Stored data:
(* ===== verification/Rtnl.v ===== *)
(** * Rtnl: address and route requests

    Models [nlmsg/rtnl/src/rtnl.c].  Every builder lays down the request that a table of its
    arguments names: the fixed structure with the defaults of an add or a delete, and the
    attributes, which read back from the octets with the TLV iterator.  The layout of
    [struct ifaddrmsg] and [struct rtmsg] is the kernel's and a field of a class.  What
    [sendto] and [recv] answer, datagrams already split by the macros of netlink.h, are
    arguments. *)

From S2P Require Import Prelude Endian Tlv NetLoop NetTxq Nlmsg.

Module Rtnl.
Import NetTxq Nlmsg.

Definition RTM_NEWADDR : Z := 20.
Definition RTM_DELADDR : Z := 21.
Definition RTM_NEWROUTE : Z := 24.
Definition RTM_DELROUTE : Z := 25.
Definition IFA_ADDRESS : Z := 1.
Definition IFA_LOCAL : Z := 2.
Definition RTA_DST : Z := 1.
Definition RTA_OIF : Z := 4.
Definition RTA_GATEWAY : Z := 5.
Definition RTA_PRIORITY : Z := 6.
Definition RTA_METRICS : Z := 8.
Definition RTAX_MTU : Z := 2.
Definition RT_TABLE_MAIN : Z := 254.
Definition RTPROT_BOOT : Z := 3.
Definition RTN_UNICAST : Z := 1.
Definition RT_SCOPE_UNIVERSE : Z := 0.
Definition RT_SCOPE_LINK : Z := 253.
Definition RT_SCOPE_NOWHERE : Z := 255.

(** The members the builders set; the others are zero. *)
Record ifaddrmsg := Ifaddrmsg { ifa_family : Z; ifa_prefixlen : Z; ifa_scope : Z; ifa_index : Z }.
Record rtmsg := Rtmsg { rtm_family : Z; rtm_dst_len : Z; rtm_table : Z; rtm_protocol : Z; rtm_scope : Z; rtm_type : Z }.
Class Rtnetlink := {
  ifaddrmsg_bytes : ifaddrmsg → list Z;
  ifaddrmsg_ok m : bytes_ok (ifaddrmsg_bytes m) ∧ mlen (ifaddrmsg_bytes m) = 8;
  rtmsg_bytes : rtmsg → list Z;
  rtmsg_ok m : bytes_ok (rtmsg_bytes m) ∧ mlen (rtmsg_bytes m) = 12 }.

(** A literal is [None] for NULL. *)
Record rtnl_addr := RtnlAddr { ra_addr : option (list Z); ra_prefixlen : Z; ra_ifindex : Z; ra_scope : Z }.
Record rtnl_route := RtnlRoute {
  rt_dst : option (list Z); rt_dstlen : Z; rt_gateway : option (list Z); rt_ifindex : Z; rt_mtu : Z; rt_priority : Z;
  rt_table : Z; rt_scope : Z; rt_protocol : Z; rt_type : Z }.

Section builders.
Context `{HO : HostOrder} `{NL : Netlink} `{RT : Rtnetlink}.
#[local] Abbreviation nla := TLV_PROF_NETLINK.

Definition addr_build (buf : mem) (cap type flags seq : Z) (a : option rtnl_addr) : res (mem * Z) :=
  match a with
  | None => Ok (buf, NL_E_INVAL)
  | Some a =>
      if (match ra_addr a with None => true | Some _ => false end) || (ra_ifindex a =? 0) then Ok (buf, NL_E_INVAL) else
      match addr_pton (ra_addr a) with
      | inl rc => Ok (buf, rc)
      | inr (raw, fam) =>
          let alen := fam_len fam in
          if u8 (alen * 8) <? ra_prefixlen a then Ok (buf, NL_E_INVAL) else
          b ← msg_begin buf cap type flags seq (ifaddrmsg_bytes (Ifaddrmsg (u8 fam) (ra_prefixlen a) (ra_scope a) (ra_ifindex a)));
          match b with
          | inl rc => Ok (buf, rc)
          | inr (head, nh, w) =>
              w ← (if fam =? AF_INET then r ← tlv_put w nla IFA_LOCAL 0 raw alen; Ok (fst r) else Ok w);
              r ← tlv_put w nla IFA_ADDRESS 0 raw alen;
              msg_end head nh (fst r)
          end
      end
  end.
Definition rtnl_addr_msg (buf : mem) (cap seq : Z) (a : option rtnl_addr) : res (mem * Z) :=
  addr_build buf cap RTM_NEWADDR (Z.lor (Z.lor (Z.lor NLM_F_REQUEST NLM_F_ACK) NLM_F_CREATE) NLM_F_REPLACE) seq a.
Definition rtnl_addr_del_msg (buf : mem) (cap seq : Z) (a : option rtnl_addr) : res (mem * Z) :=
  addr_build buf cap RTM_DELADDR (Z.lor NLM_F_REQUEST NLM_F_ACK) seq a.

Definition or_default (v d : Z) : Z := if negb (v =? 0) then v else d.
(** The fixed part of a route request. *)
Definition route_msg (r : rtnl_route) (del has_gw : bool) (fam : Z) : rtmsg :=
  Rtmsg (u8 fam) (rt_dstlen r) (or_default (rt_table r) RT_TABLE_MAIN) (or_default (rt_protocol r) (if del then 0 else RTPROT_BOOT))
    (or_default (rt_scope r) (if del then RT_SCOPE_NOWHERE else if has_gw then RT_SCOPE_UNIVERSE else RT_SCOPE_LINK))
    (or_default (rt_type r) (if del then 0 else RTN_UNICAST)).
Definition opt_pton (s : option (list Z)) : Z + (list Z * Z) := if given s then addr_pton s else inr ([], 0).
Definition route_build (buf : mem) (cap type flags seq : Z) (r : option rtnl_route) : res (mem * Z) :=
  match r with
  | None => Ok (buf, NL_E_INVAL)
  | Some r =>
      let has_dst := given (rt_dst r) in
      let has_gw := given (rt_gateway r) in
      let del := type =? RTM_DELROUTE in
      match opt_pton (rt_dst r) with
      | inl rc => Ok (buf, rc)
      | inr (dst, dfam) =>
          match opt_pton (rt_gateway r) with
          | inl rc => Ok (buf, rc)
          | inr (gw, gfam) =>
              if negb has_dst && negb has_gw then Ok (buf, NL_E_INVAL) else
              if has_dst && has_gw && negb (gfam =? dfam) then Ok (buf, NL_E_INVAL) else
              let fam := if has_dst then dfam else gfam in
              let alen := fam_len fam in
              if u8 (alen * 8) <? rt_dstlen r then Ok (buf, NL_E_INVAL) else
              if negb has_dst && negb (rt_dstlen r =? 0) then Ok (buf, NL_E_INVAL) else
              b ← msg_begin buf cap type flags seq (rtmsg_bytes (route_msg r del has_gw fam));
              match b with
              | inl rc => Ok (buf, rc)
              | inr (head, nh, w) =>
                  w ← (if has_dst then x ← tlv_put w nla RTA_DST 0 dst (fam_len dfam); Ok (fst x) else Ok w);
                  w ← (if has_gw then x ← tlv_put w nla RTA_GATEWAY 0 gw (fam_len gfam); Ok (fst x) else Ok w);
                  w ← (if negb (rt_ifindex r =? 0) then x ← tlv_put_u32 w nla RTA_OIF 0 (rt_ifindex r); Ok (fst x) else Ok w);
                  w ← (if negb (rt_priority r =? 0) then x ← tlv_put_u32 w nla RTA_PRIORITY 0 (rt_priority r); Ok (fst x) else Ok w);
                  w ← (if negb (rt_mtu r =? 0) then
                         '(w, nest) ← tlv_begin w nla RTA_METRICS 0;
                         x ← tlv_put_u32 w nla RTAX_MTU 0 (rt_mtu r);
                         y ← tlv_end (fst x) nla nest;
                         Ok (fst y)
                       else Ok w);
                  msg_end head nh w
              end
          end
      end
  end.
Definition rtnl_route_msg (buf : mem) (cap seq : Z) (r : option rtnl_route) : res (mem * Z) :=
  route_build buf cap RTM_NEWROUTE (Z.lor (Z.lor (Z.lor NLM_F_REQUEST NLM_F_ACK) NLM_F_CREATE) NLM_F_REPLACE) seq r.
Definition rtnl_route_del_msg (buf : mem) (cap seq : Z) (r : option rtnl_route) : res (mem * Z) :=
  route_build buf cap RTM_DELROUTE (Z.lor NLM_F_REQUEST NLM_F_ACK) seq r.

(** ** What is asked of the kernel *)

Inductive op := AddAddr (a : option rtnl_addr) | DelAddr (a : option rtnl_addr) | AddRoute (r : option rtnl_route) | DelRoute (r : option rtnl_route).
Definition op_msg (buf : mem) (cap seq : Z) (o : op) : res (mem * Z) :=
  match o with
  | AddAddr a => rtnl_addr_msg buf cap seq a
  | DelAddr a => rtnl_addr_del_msg buf cap seq a
  | AddRoute r => rtnl_route_msg buf cap seq r
  | DelRoute r => rtnl_route_del_msg buf cap seq r
  end.

(** An address needs a literal, an interface and a prefix within the address; IPv4 carries it
    twice. *)
Definition addr_plan (a : option rtnl_addr) : option (list Z * list tlv_tree) :=
  a ← a;
  '(fam, bs) ← literal (ra_addr a);
  if bool_decide (ra_ifindex a ≠ 0 ∧ ra_prefixlen a <= 8 * mlen bs)
  then Some (ifaddrmsg_bytes (Ifaddrmsg fam (ra_prefixlen a) (ra_scope a) (ra_ifindex a)),
             (if fam =? AF_INET then [Leaf IFA_LOCAL 0 bs] else []) ++ [Leaf IFA_ADDRESS 0 bs])
  else None.
(** A destination or a gateway; [Some None] when it is left out. *)
Definition endpoint (s : option (list Z)) : option (option (Z * list Z)) := if given s then Some <$> literal s else Some None.
Definition route_family (d g : option (Z * list Z)) : option Z :=
  match d, g with
  | None, None => None
  | Some (f, _), None | None, Some (f, _) => Some f
  | Some (f, _), Some (f', _) => if f =? f' then Some f else None
  end.
Definition unless_zero (v d : Z) : Z := if v =? 0 then d else v.
Definition word_attr (type v : Z) : list tlv_tree := if v =? 0 then [] else [Leaf type 0 (host_bytes 4 v)].
Definition addr_attr (type : Z) (d : option (Z * list Z)) : list tlv_tree := match d with Some (_, bs) => [Leaf type 0 bs] | None => [] end.
(** A route needs a destination or a gateway, of one family, and a prefix within the
    destination, zero without one.  A delete leaves what was not given open; an add takes
    the boot protocol, a unicast type and the scope its gateway implies. *)
Definition route_plan (del : bool) (r : option rtnl_route) : option (list Z * list tlv_tree) :=
  r ← r;
  d ← endpoint (rt_dst r);
  g ← endpoint (rt_gateway r);
  fam ← route_family d g;
  if rt_dstlen r <=? (match d with Some _ => 8 * fam_len fam | None => 0 end)
  then Some (rtmsg_bytes (if del
               then Rtmsg fam (rt_dstlen r) (unless_zero (rt_table r) 254) (rt_protocol r) (unless_zero (rt_scope r) 255) (rt_type r)
               else Rtmsg fam (rt_dstlen r) (unless_zero (rt_table r) 254) (unless_zero (rt_protocol r) 3) (unless_zero (rt_scope r) (match g with Some _ => 0 | None => 253 end)) (unless_zero (rt_type r) 1)),
             addr_attr RTA_DST d ++ addr_attr RTA_GATEWAY g ++ word_attr RTA_OIF (rt_ifindex r) ++ word_attr RTA_PRIORITY (rt_priority r) ++
             if rt_mtu r =? 0 then [] else [Group RTA_METRICS 0 [Leaf RTAX_MTU 0 (host_bytes 4 (rt_mtu r))]])
  else None.
Definition tagged (type flags : Z) (p : option (list Z * list tlv_tree)) : option (Z * Z * list Z * list tlv_tree) := '(fixed, attrs) ← p; Some (type, flags, fixed, attrs).
Definition op_plan (o : op) : option (Z * Z * list Z * list tlv_tree) :=
  match o with
  | AddAddr a => tagged RTM_NEWADDR 1285 (addr_plan a)
  | DelAddr a => tagged RTM_DELADDR 5 (addr_plan a)
  | AddRoute r => tagged RTM_NEWROUTE 1285 (route_plan false r)
  | DelRoute r => tagged RTM_DELROUTE 5 (route_plan true r)
  end.
(** Only route metrics nest; the type number of an interface address attribute differs. *)
Definition op_grouped (o : op) (type : Z) : bool := match o with AddAddr _ | DelAddr _ => false | AddRoute _ | DelRoute _ => type =? RTA_METRICS end.
Definition op_ok (o : op) : Prop :=
  match o with
  | AddAddr (Some a) | DelAddr (Some a) => 0 <= ra_prefixlen a
  | AddRoute (Some r) | DelRoute (Some r) => 0 <= rt_dstlen r
  | _ => True
  end.

(** ** Transactions *)

Definition RTNL_BUF_MAX : Z := 1024.
Definition rtnl_addr_add sent answers s a := with_sock sent answers s (λ seq, rtnl_addr_msg (uninit RTNL_BUF_MAX) RTNL_BUF_MAX seq a).
Definition rtnl_addr_del sent answers s a := with_sock sent answers s (λ seq, rtnl_addr_del_msg (uninit RTNL_BUF_MAX) RTNL_BUF_MAX seq a).
Definition rtnl_route_add sent answers s r := with_sock sent answers s (λ seq, rtnl_route_msg (uninit RTNL_BUF_MAX) RTNL_BUF_MAX seq r).
Definition rtnl_route_del sent answers s r := with_sock sent answers s (λ seq, rtnl_route_del_msg (uninit RTNL_BUF_MAX) RTNL_BUF_MAX seq r).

* What is being asked: Set down, exactly as they appear above, all lines from the one that has "Definition RT_TABLE_MAIN : Z := 254." down to the one that has "if u8 (alen * 8) <? ra_prefixlen", including those two and no others.

* Answer space:
Definition RT_TABLE_MAIN : Z := 254.
Definition RTPROT_BOOT : Z := 3.
Definition RTN_UNICAST : Z := 1.
Definition RT_SCOPE_UNIVERSE : Z := 0.
Definition RT_SCOPE_LINK : Z := 253.
Definition RT_SCOPE_NOWHERE : Z := 255.

(** The members the builders set; the others are zero. *)
Record ifaddrmsg := Ifaddrmsg { ifa_family : Z; ifa_prefixlen : Z; ifa_scope : Z; ifa_index : Z }.
Record rtmsg := Rtmsg { rtm_family : Z; rtm_dst_len : Z; rtm_table : Z; rtm_protocol : Z; rtm_scope : Z; rtm_type : Z }.
Class Rtnetlink := {
  ifaddrmsg_bytes : ifaddrmsg → list Z;
  ifaddrmsg_ok m : bytes_ok (ifaddrmsg_bytes m) ∧ mlen (ifaddrmsg_bytes m) = 8;
  rtmsg_bytes : rtmsg → list Z;
  rtmsg_ok m : bytes_ok (rtmsg_bytes m) ∧ mlen (rtmsg_bytes m) = 12 }.

(** A literal is [None] for NULL. *)
Record rtnl_addr := RtnlAddr { ra_addr : option (list Z); ra_prefixlen : Z; ra_ifindex : Z; ra_scope : Z }.
Record rtnl_route := RtnlRoute {
  rt_dst : option (list Z); rt_dstlen : Z; rt_gateway : option (list Z); rt_ifindex : Z; rt_mtu : Z; rt_priority : Z;
  rt_table : Z; rt_scope : Z; rt_protocol : Z; rt_type : Z }.

Section builders.
Context `{HO : HostOrder} `{NL : Netlink} `{RT : Rtnetlink}.
#[local] Abbreviation nla := TLV_PROF_NETLINK.

Definition addr_build (buf : mem) (cap type flags seq : Z) (a : option rtnl_addr) : res (mem * Z) :=
  match a with
  | None => Ok (buf, NL_E_INVAL)
  | Some a =>
      if (match ra_addr a with None => true | Some _ => false end) || (ra_ifindex a =? 0) then Ok (buf, NL_E_INVAL) else
      match addr_pton (ra_addr a) with
      | inl rc => Ok (buf, rc)
      | inr (raw, fam) =>
          let alen := fam_len fam in
          if u8 (alen * 8) <? ra_prefixlen a then Ok (buf, NL_E_INVAL) else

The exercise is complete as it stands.